# Aim of the exercise:
Below are several entries. Transcribe exactly those lines that fall from the one with "Definition struct_line (indent" through the one with "Ok (indent ++", end lines included.

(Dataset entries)
▶

(** An underscore goes between a lower case letter or digit and an upper case
    letter. *)
Fixpoint camel_to_snake_from (after_small : bool) (s : bytes) : bytes :=
  match s with
  | [] => []
  | c :: s =>
      (if after_small && is_upper c then [x5f] else []) ++
      lower c :: camel_to_snake_from (is_lower c || is_digit c) s
  end.
Definition camel_to_snake (s : bytes) : bytes := camel_to_snake_from false s.

(** The keys of [PRIM] and the values of [CPP_PRIM]. *)
Definition prim_key (p : prim) : bytes :=
  match p with
  | bool_ => lit "bool" | byte_ => lit "byte" | char_ => lit "char"
  | float32_ => lit "float32" | float64_ => lit "float64"
  | int8_ => lit "int8" | int16_ => lit "int16" | int32_ => lit "int32" | int64_ => lit "int64"
  | uint8_ => lit "uint8" | uint16_ => lit "uint16" | uint32_ => lit "uint32" | uint64_ => lit "uint64"
  end.

Definition all_prims : list prim :=
  [bool_; byte_; char_; float32_; float64_; int8_; int16_; int32_; int64_; uint8_; uint16_; uint32_; uint64_].

Definition PRIM (t : bytes) : option prim := List.find (fun p => bool_decide (prim_key p = t)) all_prims.

Definition CPP_PRIM (p : prim) : bytes :=
  match p with
  | bool_ => lit "bool"
  | byte_ | char_ | uint8_ => lit "uint8_t"
  | float32_ => lit "float"
  | float64_ => lit "double"
  | int8_ => lit "int8_t" | int16_ => lit "int16_t" | int32_ => lit "int32_t" | int64_ => lit "int64_t"
  | uint16_ => lit "uint16_t" | uint32_ => lit "uint32_t" | uint64_ => lit "uint64_t"
  end.

(* ------------------------------------------------------------------ *)
(** * The parser *)

Record Member := mk_member {
  ros_type : bytes;
  member_name : bytes;
  is_seq : bool;
  fixed_len : option Z;
  default_text : bytes
}.

Record MsgDef := mk_msg { msg_package : bytes; msg_name : bytes; members : list Member }.
Record SrvDef := mk_srv { srv_package : bytes; srv_name : bytes; request : MsgDef; response : MsgDef }.

Definition starts (p : byte -> bool) (s : bytes) : bool := match s with c :: _ => p c | [] => false end.

(** [^[A-Za-z_][A-Za-z0-9_]*\s+[A-Z_][A-Z0-9_]*\s*=]. *)
Definition is_constant (line : bytes) : bool :=
  let (type, r) := span is_ident line in
  let (gap, r) := span isspace r in
  let (name, r) := span is_const r in
  let (_, r) := span isspace r in
  starts is_ident_start type && negb (bool_decide (gap = [])) && starts is_const_start name &&
  starts (fun c => bool_decide (c = x3d)) r.

(** [(?:<=\d+)?]. *)
Definition match_bound (s : bytes) : bytes * bytes :=
  match s with
  | x3c :: x3d :: r =>
      let (ds, r) := span is_digit r in
      if bool_decide (ds = []) then ([], s) else (lit "<=" ++ ds, r)
  | _ => ([], s)
  end.

(** [(\[[^\]]*\])?], without the brackets. *)
Definition match_bracket (s : bytes) : option bytes * bytes :=
  match s with
  | x5b :: r =>
      let (inner, r) := span (fun c => negb (bool_decide (c = x5d))) r in
      match r with [] => (None, s) | _ :: r => (Some inner, r) end
  | _ => (None, s)
  end.

(** The four groups of the expression for members. *)
Definition match_member (line : bytes) : option (bytes * option bytes * bytes * option bytes) :=
  let (type, r) := span is_type_char line in
  let (bound, r) := match_bound r in
  let (bracket, r) := match_bracket r in
  let (gap, r) := span isspace r in
  let (name, r) := span is_ident r in
  let (gap', rest) := span isspace r in
  if starts is_ident_start type && negb (bool_decide (gap = [])) && starts is_lower name &&
     (bool_decide (r = []) || negb (bool_decide (gap' = [])))
  then Some (type ++ bound, bracket, name, if bool_decide (r = []) then None else Some rest)
  else None.

(** Whether the member is a sequence, and the length of a fixed array. *)
Definition parse_bracket (bracket : option bytes) : outcome (bool * option Z) :=
  match bracket with
  | None => Ok (false, None)
  | Some [] => Ok (true, None)
  | Some inner =>
      if starts_with (lit "<=") inner then Ok (true, None)
      else let* n := py_int inner in Ok (false, Some n)
  end.

(** Nested types of the same package may omit it. *)
Definition qualified (package type : bytes) : bytes :=
  if bool_decide (PRIM type = None) && negb (bool_decide (type = lit "string")) && bool_decide (find_char x2f type = None)
  then package ++ lit "/" ++ type else type.

Definition parse_member (package type_tok : bytes) (bracket : option bytes) (name : bytes) (rest : option bytes)
  : outcome Member :=
  if bool_decide (type_tok = lit "wstring") then Throw ValueError
  else
    let type := if starts_with (lit "string<=") type_tok then lit "string" else type_tok in
    let* shape := parse_bracket bracket in
    let default := match rest with Some r => strip r | None => [] end in
    Ok (mk_member (qualified package type) name (fst shape) (snd shape) default).

(** The body of the loop; [None]: the line declares no member. *)
Definition parse_line (package : bytes) (raw : bytes) : outcome (option Member) :=
  let line := strip (fst (span (fun c => negb (bool_decide (c = x23))) raw)) in
  if bool_decide (line = []) then Ok None
  else if is_constant line then Ok None
  else
    match match_member line with
    | None => Throw ValueError
    | Some (type_tok, bracket, name, rest) =>
        let* m := parse_member package type_tok bracket name rest in Ok (Some m)
    end.

Fixpoint parse_lines (package : bytes) (lines : list bytes) : outcome (list Member) :=
  match lines with
  | [] => Ok []
  | raw :: lines =>
      let* m := parse_line package raw in
      let* ms := parse_lines package lines in
      Ok (option_list m ++ ms)
  end.

Definition parse_msg (text package name : bytes) : outcome MsgDef :=
  let* ms := parse_lines package (splitlines text) in Ok (mk_msg package name ms).

Definition parse_srv (text package name : bytes) : outcome SrvDef :=
  match find_sub (lit "---") text with
  | None => Throw ValueError
  | Some i =>
      let* req := parse_msg (take i text) package (name ++ lit "_Request") in
      let* resp := parse_msg (drop (i + 3) text) package (name ++ lit "_Reply") in
      Ok (mk_srv package name req resp)
  end.

(** The name a header gets from [main]: the file's name without its extension
    becomes the message's name, and that the header's. *)
Definition header_name (base : bytes) : bytes := camel_to_snake (snake_to_camel base).

(** The build rule (bazel/rules/msg.bzl) declares its outputs with its own copy
    of [camel_to_snake]: a loop that looks at the character before. *)
Fixpoint bazel_camel_to_snake_from (before : option byte) (s : bytes) : bytes :=
  match s with
  | [] => []
  | ch :: s =>
      (if is_upper ch && match before with Some b => is_lower b || is_digit b | None => false end then [x5f] else []) ++
      lower ch :: bazel_camel_to_snake_from (Some ch) s
  end.
Definition bazel_camel_to_snake (s : bytes) : bytes := bazel_camel_to_snake_from None s.

(* ------------------------------------------------------------------ *)
(** * What is emitted for a definition *)

Definition cpp_type (m : Member) : outcome bytes :=
  let* base := match PRIM (ros_type m) with
               | Some p => Ok (CPP_PRIM p)
               | None =>
                   if bool_decide (ros_type m = lit "string") then Ok (lit "std::string")
                   else let* t := split_pkg_type (ros_type m) in Ok (fst t ++ lit "::msg::" ++ snd t)
               end in
  Ok (if is_seq m then lit "std::vector<" ++ base ++ lit ">"
      else match fixed_len m with
           | Some n => lit "std::array<" ++ base ++ lit ", " ++ to_string n ++ lit ">"
           | None => base
           end).

Definition quote : bytes := [x22].

Definition default_init (m : Member) : bytes :=
  if is_seq m || bool_decide (fixed_len m <> None) then []
  else
    let d := default_text m in
    match PRIM (ros_type m) with
    | Some p =>
        if bool_decide (d = []) then
          match p with
          | bool_ => lit "false"
          | float32_ | float64_ => lit "0.0"
          | _ => lit "static_cast<" ++ CPP_PRIM p ++ lit ">(0)"
          end
        else
          match p with
          | bool_ => if bool_decide (d = lit "true") then lit "true" else lit "false"
          | _ => lit "static_cast<" ++ CPP_PRIM p ++ lit ">(" ++ d ++
                 (if starts_with (lit "u") (CPP_PRIM p) then lit "u" else []) ++ lit ")"
          end
    | None =>
        if bool_decide (ros_type m = lit "string") && negb (bool_decide (d = [])) then
          if starts_with quote d && ends_with quote d then d else quote ++ d ++ quote
        else []
    end.

Definition struct_line (indent : bytes) (m : Member) : outcome bytes :=
  let* t := cpp_type m in
  let init := default_init m in
  Ok (indent ++ t ++ lit " " ++ member_name m ++ (if bool_decide (init = []) then [] else lit " {" ++ init ++ lit "}") ++ lit ";").

Fixpoint outcome_map {A B} (f : A -> outcome B) (l : list A) : outcome (list B) :=
  match l with
  | [] => Ok []
  | a :: l => let* b := f a in let* bs := outcome_map f l in Ok (b :: bs)
  end.

Definition struct_body (msg : MsgDef) (indent : bytes) : outcome bytes :=
  let* lines := outcome_map (struct_line indent) (members msg) in
  Ok (match lines with
      | [] => indent ++ lit "char _rcllite_empty_{0};  // empty message"
      | _ => join [x0a] lines
      end).

(** The header a nested member needs, if it is not the message's own. *)
Definition include_of (own_package own_name : bytes) (m : Member) : outcome (option bytes) :=
  if bool_decide (PRIM (ros_type m) <> None) || bool_decide (ros_type m = lit "string") then Ok None
  else
    let* t := split_pkg_type (ros_type m) in
    if bool_decide (t = (own_package, own_name)) then Ok None
    else Ok (Some (lit "#include " ++ quote ++ lit "rcllite_types/" ++ fst t ++ lit "/" ++
                   camel_to_snake (snd t) ++ lit ".hpp" ++ quote)).

(** The set as a sorted list. *)
Definition include_list (msgs : list MsgDef) (own_package own_name : bytes) : outcome (list bytes) :=
  let* deps := outcome_map (include_of own_package own_name) (concat (map members msgs)) in
  Ok (merge_sort bytes_le (remove_dups (omap id deps))).

Definition includes_for (msgs : list MsgDef) (own_package own_name : bytes) : outcome bytes :=
  let* l := include_list msgs own_package own_name in Ok (join [x0a] l).

(** [dds_name] of the specializations in the headers. *)
Definition msg_dds_name (msg : MsgDef) : bytes := msg_package msg ++ lit "::msg::dds_::" ++ msg_name msg ++ lit "_".
Definition srv_dds_name (srv : SrvDef) (part : bytes) : bytes :=
  srv_package srv ++ lit "::srv::dds_::" ++ srv_name srv ++ lit "_" ++ part ++ lit "_".

(** The branch of [emit_serialize] and [emit_deserialize]. *)
Definition arity_of (m : Member) : option arity :=
  if is_seq m then Some Seq
  else match fixed_len m with
       | None => Some Scalar
       | Some n => if (0 <=? n)%Z then Some (Fixed (Z.to_nat n)) else None
       end.

(** The schema of a message, with the definitions of the nested types given by
    [env]; the fuel is the depth of nesting.  [None]: the generated header does
    not compile. *)
Fixpoint schema (env : bytes -> bytes -> option MsgDef) (fuel : nat) (msg : MsgDef) : option ftype :=
  match fuel with
  | O => None
  | S fuel =>
      ms ← mapM (fun m =>
        a ← arity_of m;
        t ← match PRIM (ros_type m) with
            | Some p => Some (TPrim p)
            | None =>
                if bool_decide (ros_type m = lit "string") then Some TString
                else match split_pkg_type (ros_type m) with
                     | Ok (pkg, nm) => d ← env pkg nm; schema env fuel d
                     | _ => None
                     end
            end;
        Some (a, t)) (members msg);
      Some (TMsg ms)
  end.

◀

# Answer to the problem:
Definition struct_line (indent : bytes) (m : Member) : outcome bytes :=
  let* t := cpp_type m in
  let init := default_init m in
  Ok (indent ++ t ++ lit " " ++ member_name m ++ (if bool_decide (init = []) then [] else lit " {" ++ init ++ lit "}") ++ lit ";").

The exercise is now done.